**** INFORMATION SHOWN
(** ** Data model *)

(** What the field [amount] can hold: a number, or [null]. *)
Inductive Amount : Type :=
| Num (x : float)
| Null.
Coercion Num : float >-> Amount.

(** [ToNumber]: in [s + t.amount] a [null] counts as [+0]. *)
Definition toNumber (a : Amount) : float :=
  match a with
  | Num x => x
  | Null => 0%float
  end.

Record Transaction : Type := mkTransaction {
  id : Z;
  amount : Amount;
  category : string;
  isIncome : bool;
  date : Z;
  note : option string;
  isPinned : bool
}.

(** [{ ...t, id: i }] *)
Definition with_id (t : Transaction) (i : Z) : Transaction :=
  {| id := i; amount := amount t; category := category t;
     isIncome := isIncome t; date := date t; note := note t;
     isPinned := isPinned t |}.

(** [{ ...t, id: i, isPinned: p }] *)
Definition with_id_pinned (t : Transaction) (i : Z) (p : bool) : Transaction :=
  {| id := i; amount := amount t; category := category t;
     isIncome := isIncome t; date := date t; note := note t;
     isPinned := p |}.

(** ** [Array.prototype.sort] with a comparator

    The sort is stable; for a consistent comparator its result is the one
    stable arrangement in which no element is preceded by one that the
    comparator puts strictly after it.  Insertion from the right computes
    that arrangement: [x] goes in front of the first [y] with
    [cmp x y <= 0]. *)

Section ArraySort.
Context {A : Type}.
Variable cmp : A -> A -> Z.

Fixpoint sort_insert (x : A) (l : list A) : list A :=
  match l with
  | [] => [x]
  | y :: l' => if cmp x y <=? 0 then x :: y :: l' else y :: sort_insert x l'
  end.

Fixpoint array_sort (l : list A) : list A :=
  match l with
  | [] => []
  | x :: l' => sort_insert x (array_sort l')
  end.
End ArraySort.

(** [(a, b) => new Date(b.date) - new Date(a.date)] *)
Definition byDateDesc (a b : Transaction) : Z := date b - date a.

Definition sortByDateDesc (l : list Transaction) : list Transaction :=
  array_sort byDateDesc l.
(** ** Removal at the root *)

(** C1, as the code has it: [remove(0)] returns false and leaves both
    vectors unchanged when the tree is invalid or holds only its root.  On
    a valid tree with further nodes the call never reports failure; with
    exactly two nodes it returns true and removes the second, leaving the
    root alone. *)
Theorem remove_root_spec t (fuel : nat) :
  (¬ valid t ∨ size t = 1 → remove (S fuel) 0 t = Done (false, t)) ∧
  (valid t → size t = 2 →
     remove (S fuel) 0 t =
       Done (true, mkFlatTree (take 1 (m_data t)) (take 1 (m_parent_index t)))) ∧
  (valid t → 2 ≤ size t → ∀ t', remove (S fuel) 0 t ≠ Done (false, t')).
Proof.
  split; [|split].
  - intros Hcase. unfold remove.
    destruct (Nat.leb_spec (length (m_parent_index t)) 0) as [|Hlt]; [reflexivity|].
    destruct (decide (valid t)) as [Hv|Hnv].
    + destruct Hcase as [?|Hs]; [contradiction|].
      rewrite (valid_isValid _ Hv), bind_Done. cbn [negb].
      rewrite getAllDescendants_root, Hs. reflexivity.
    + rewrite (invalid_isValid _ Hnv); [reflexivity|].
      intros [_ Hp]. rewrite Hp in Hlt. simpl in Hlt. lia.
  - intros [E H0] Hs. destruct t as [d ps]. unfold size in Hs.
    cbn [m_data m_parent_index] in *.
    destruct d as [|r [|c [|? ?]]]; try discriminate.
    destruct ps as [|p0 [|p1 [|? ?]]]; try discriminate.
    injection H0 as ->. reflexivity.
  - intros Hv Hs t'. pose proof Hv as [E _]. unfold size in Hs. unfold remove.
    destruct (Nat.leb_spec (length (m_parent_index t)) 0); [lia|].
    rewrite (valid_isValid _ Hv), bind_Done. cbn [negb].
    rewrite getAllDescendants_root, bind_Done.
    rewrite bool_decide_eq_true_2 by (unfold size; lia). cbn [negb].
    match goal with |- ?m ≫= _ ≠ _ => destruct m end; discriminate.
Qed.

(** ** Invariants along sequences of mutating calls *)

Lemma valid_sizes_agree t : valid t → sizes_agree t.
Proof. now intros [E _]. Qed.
********
> WORK TO COMPLETE
Search the lines above for the string "false" and copy each line that has it.

> SOLUTION TO THE PROBLEM
(** C1, as the code has it: [remove(0)] returns false and leaves both
  (¬ valid t ∨ size t = 1 → remove (S fuel) 0 t = Done (false, t)) ∧
  (valid t → 2 ≤ size t → ∀ t', remove (S fuel) 0 t ≠ Done (false, t')).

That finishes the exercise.